In his lecture at the conference, Professor Michiel explained what a tattoo is and the transient nucleation of black tattoo ink from the perspective of multidisciplinary integration. Through many dynamic microscopic images, he showed us that under a sound field of sufficient pressure amplitude, tattoo ink particles, as a hydrophobic solid particle, can act as a cavitation nucleus, producing a cavitation effect and bursting to force the hydrophobic carbon black ink suspended in water using ultrasound. However, after sonication, the carbon black ink particles lose their acoustic activity due to the gas on the surface of the particles dissolving in water. Finally, based on the effect of ultrasound on tattoo ink particles, Professor Michiel suggested ultrasound could be an interesting tool for tattoo modification [14].

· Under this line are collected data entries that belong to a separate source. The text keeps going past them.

(* ===== verification/Ordered.v ===== *)
(** Byte-lexicographic order ([bytes.Compare], [sort.Strings]) and the binary search
    of Go's sort package ([sort.Search]), shared by the components that keep sorted
    arrays. *)

From S2P Require Import Prelude.
From stdpp Require Import sorting.
#[local] Open Scope Z_scope.

(** ** bytes.Compare *)

Fixpoint bytes_Compare (a b : bytes) : comparison :=
  match a, b with
  | [], [] => Eq
  | [], _ => Lt
  | _, [] => Gt
  | x :: a', y :: b' =>
      match byte_Z x ?= byte_Z y with
      | Eq => bytes_Compare a' b'
      | c => c
      end
  end.

Definition bytes_lt (a b : bytes) : Prop := bytes_Compare a b = Lt.
Definition bytes_le (a b : bytes) : Prop := bytes_Compare a b <> Gt.

#[global] Instance bytes_lt_dec : RelDecision bytes_lt.
Proof. intros a b. unfold bytes_lt. apply _. Defined.
#[global] Instance bytes_le_dec : RelDecision bytes_le.
Proof. intros a b. unfold bytes_le. apply _. Defined.

Lemma bytes_Compare_refl a : bytes_Compare a a = Eq.
Proof. induction a as [|x a IH]; [done|]. cbn. by rewrite Z.compare_refl. Qed.

Lemma bytes_Compare_eq a b : bytes_Compare a b = Eq -> a = b.
Proof.
  revert b. induction a as [|x a IH]; intros [|y b]; try done. cbn.
  destruct (Z.compare_spec (byte_Z x) (byte_Z y)) as [E| |]; try done.
  intros H%IH. by rewrite (byte_Z_inj _ _ E), H.
Qed.

Lemma bytes_Compare_antisym a b : bytes_Compare b a = CompOpp (bytes_Compare a b).
Proof.
  revert b. induction a as [|x a IH]; intros [|y b]; try done. cbn.
  rewrite (Z.compare_antisym (byte_Z x) (byte_Z y)). destruct (byte_Z x ?= byte_Z y); cbn; auto.
Qed.

Lemma bytes_lt_trans a b c : bytes_lt a b -> bytes_lt b c -> bytes_lt a c.
Proof.
  unfold bytes_lt. revert b c. induction a as [|x a IH]; intros [|y b] [|z c]; try done. cbn.
  destruct (Z.compare_spec (byte_Z x) (byte_Z y)), (Z.compare_spec (byte_Z y) (byte_Z z)),
    (Z.compare_spec (byte_Z x) (byte_Z z)); try done; try lia; eauto.
Qed.

Lemma bytes_le_lteq a b : bytes_le a b <-> bytes_lt a b \/ a = b.
Proof.
  unfold bytes_le, bytes_lt. split.
  - destruct (bytes_Compare a b) eqn:E; try done; [|by left].
    right. by apply bytes_Compare_eq.
  - intros [-> | ->]; [done|]. by rewrite bytes_Compare_refl.
Qed.

Lemma bytes_lt_not_le a b : bytes_lt a b <-> ~ bytes_le b a.
Proof.
  unfold bytes_lt, bytes_le. rewrite (bytes_Compare_antisym b a).
  destruct (bytes_Compare b a); cbn; naive_solver.
Qed.

#[global] Instance bytes_lt_strict : StrictOrder bytes_lt.
Proof.
  split.
  - intros a H. unfold bytes_lt in H. by rewrite bytes_Compare_refl in H.
  - intros a b c. apply bytes_lt_trans.
Qed.

#[global] Instance bytes_le_trans : Transitive bytes_le.
Proof.
  intros a b c. rewrite !bytes_le_lteq. intros [H | ->] [H' | ->]; eauto using bytes_lt_trans.
Qed.

#[global] Instance bytes_le_total : Total bytes_le.
Proof.
  intros a b. destruct (decide (bytes_le a b)) as [|n]; [by left|right].
  apply bytes_lt_not_le in n. apply bytes_le_lteq. by left.
Qed.

#[global] Instance bytes_le_antisym : AntiSymm (=) bytes_le.
Proof.
  intros a b. rewrite !bytes_le_lteq. intros [H|?] [H'|?]; try done.
  exfalso. by apply (StrictOrder_Irreflexive a), (bytes_lt_trans _ b).
Qed.

(** A prefix sorts at or below the string it is cut from. *)
Lemma bytes_le_prefix a b : bytes_le a (a ++ b).
Proof.
  unfold bytes_le. induction a as [|x a IH]; cbn; [by destruct b|]. by rewrite Z.compare_refl.
Qed.

(** ** sort.Search *)

(** [i, j := 0, n; for i < j { h := (i+j)/2; if !f(h) { i = h+1 } else { j = h } }] *)
Fixpoint search_loop (fuel : nat) (f : nat -> bool) (i j : nat) : nat :=
  match fuel with
  | O => i
  | S fuel' =>
      if decide (i < j)%nat then
        let h := Nat.div2 (i + j) in
        if f h then search_loop fuel' f i h else search_loop fuel' f (S h) j
      else i
  end.

Definition sort_Search (n : nat) (f : nat -> bool) : nat := search_loop n f 0 n.

Definition mono (n : nat) (f : nat -> bool) : Prop :=
  forall i j, (i <= j < n)%nat -> f i = true -> f j = true.

(** [r] splits the range into a false and a true part. *)
Definition splits (n : nat) (f : nat -> bool) (r : nat) : Prop :=
  (r <= n)%nat /\ (forall i, (i < r)%nat -> f i = false) /\ (forall i, (r <= i < n)%nat -> f i = true).

Lemma splits_fun n f r r' : splits n f r -> splits n f r' -> r = r'.
Proof.
  intros (?&Hf&Ht) (?&Hf'&Ht'). destruct (Nat.lt_trichotomy r r') as [|[|]]; [|done|].
  - specialize (Hf' r). rewrite Ht in Hf' by lia. discriminate Hf'. lia.
  - specialize (Hf r'). rewrite Ht' in Hf by lia. discriminate Hf. lia.
Qed.

Lemma search_loop_spec n f : mono n f -> forall fuel i j,
  (i <= j <= n)%nat -> (j - i <= fuel)%nat ->
  (forall k, (k < i)%nat -> f k = false) -> (forall k, (j <= k < n)%nat -> f k = true) ->
  splits n f (search_loop fuel f i j).
Proof.
  intros Hm. induction fuel as [|fuel IH]; intros i j Hij Hfuel Hlo Hhi; cbn [search_loop].
  { assert (i = j) as -> by lia. by split_and!; [lia| |]. }
  destruct (decide (i < j)%nat) as [Hlt|]; cycle 1.
  { assert (i = j) as -> by lia. by split_and!; [lia| |]. }
  assert (i <= Nat.div2 (i + j) < j)%nat as [Hh1 Hh2].
  { rewrite Nat.div2_div. split; [apply Nat.div_le_lower_bound|apply Nat.Div0.div_lt_upper_bound]; lia. }
  set (h := Nat.div2 (i + j)) in *. destruct (f h) eqn:E; apply IH; try lia; try done.
  - intros k Hk. apply (Hm h k); [lia|done].
  - intros k Hk. destruct (f k) eqn:Ek; [|done]. rewrite (Hm k h) in E; [done|lia|done].
Qed.

(** On a predicate that is false up to some point and true from there on, the
    search returns that point. *)
Lemma sort_Search_spec n f : mono n f -> splits n f (sort_Search n f).
Proof. intros Hm. apply search_loop_spec; try done; lia. Qed.

Lemma sort_Search_eq n f r : splits n f r -> sort_Search n f = r.
Proof.
  intros Hs. apply (splits_fun n f); [|done]. apply sort_Search_spec.
  intros i j Hij Hi. destruct Hs as (Hr & Hf & Ht). apply Ht. split; [|lia].
  destruct (decide (r <= i)%nat); [lia|]. rewrite Hf in Hi by lia. done.
Qed.

(** ** Byte strings as map keys *)

#[global] Instance byte_countable : Countable byte.
Proof. exact (inj_countable' byte_Z Z_byte Z_byte_byte_Z). Defined.

(** The keys of a map in [sort.Strings] order. *)
Definition sorted_keys {V} (m : gmap bytes V) : list bytes :=
  merge_sort bytes_le ((map_to_list m).*1).

Lemma sorted_keys_elem {V} (m : gmap bytes V) k : k ∈ sorted_keys m <-> is_Some (m !! k).
Proof.
  unfold sorted_keys. rewrite merge_sort_Permutation, list_elem_of_fmap. split.
  - intros ([k' v] & -> & H%elem_of_map_to_list). by eexists.
  - intros [v H]. exists (k, v). by rewrite elem_of_map_to_list.
Qed.

Lemma sorted_le_NoDup_lt l : StronglySorted bytes_le l -> NoDup l -> StronglySorted bytes_lt l.
Proof.
  induction 1 as [|x l Hs IH Hf]; intros Hn; [constructor|].
  apply NoDup_cons in Hn as [Hx Hn]. constructor; [by apply IH|].
  apply Forall_forall. intros y Hy. eapply Forall_forall in Hf; [|done].
  apply bytes_le_lteq in Hf as [|<-]; done.
Qed.

Lemma sorted_keys_sorted {V} (m : gmap bytes V) : StronglySorted bytes_lt (sorted_keys m).
Proof.
  apply sorted_le_NoDup_lt.
  - apply (StronglySorted_merge_sort _).
  - unfold sorted_keys. rewrite merge_sort_Permutation. apply NoDup_fst_map_to_list.
Qed.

Professor Postema received an MSc in Geophysics from Utrecht University, The Netherlands, in 1996, a PhD in Physics from the University of Twente, The Netherlands, in 2004, and the Habilitation à Diriger des Recherches (DSc) in Life and Health Sciences from the University of Tours, France, in 2018. He was appointed Professor of Experimental Acoustics at the University of Bergen, Norway, in 2010, Professor of Ultrasonics at the Polish Academy of Sciences in 2016, and Distinguished Professor of Biomedical Engineering at the University of the Witwatersrand, Johannesburg, South Africa, in 2018. With extensive experience in physics, geophysics, acoustics and health sciences, he now chooses to integrate all his expertise to work with medical microparticles under sonication and in high-speed photography [6, 15, 16]. As can be seen from Professor Postema’s lecture, one can appreciate his vast knowledge and summarize that he is a cross-­disciplinary researcher, using novel techniques that are unique to the medical field.

Wai Kit Ming

Professor Ming is a clinician and scientist, with degrees in Public Health, Computer Science, and Economics from Oxford University, Harvard University, and Massachusetts Institute of Technology (MIT). Professor Ming opened his talk at the conference with the current COVID-19 pandemic as a starting point and described the current research status and trends of digital epidemiology in public health emergency management. Professor Ming discussed that as a result of the global impact of infectious diseases and health problems in urbanization, the task of disease prevention and control is very important in the new era. With the continuous development of the Internet, digital epidemiology is emerging which is an interdisciplinary research field (which includes public health and preventive medicine, communication, public administration, public crisis management, and sociology) that can be used to carry out disease prediction, disease monitoring, and medical resource allocation, so as to provide a theoretical basis and intellectual support for digital decision-making on public health events. Furthermore, Professor Ming described in detail the successful use of digital models in previous studies to predict the number of isolation wards and analyze medical resource allocation schemes such as masks, which provided advice for government decision-making and proved the advantages of digital epidemiology [1719]. Through his lecture, we can fully realize the significance and impact of multidisciplinary integration in curbing a global epidemic. In conclusion, Professor Ming emphasized the future of science requires close partnership and interdisciplinary research.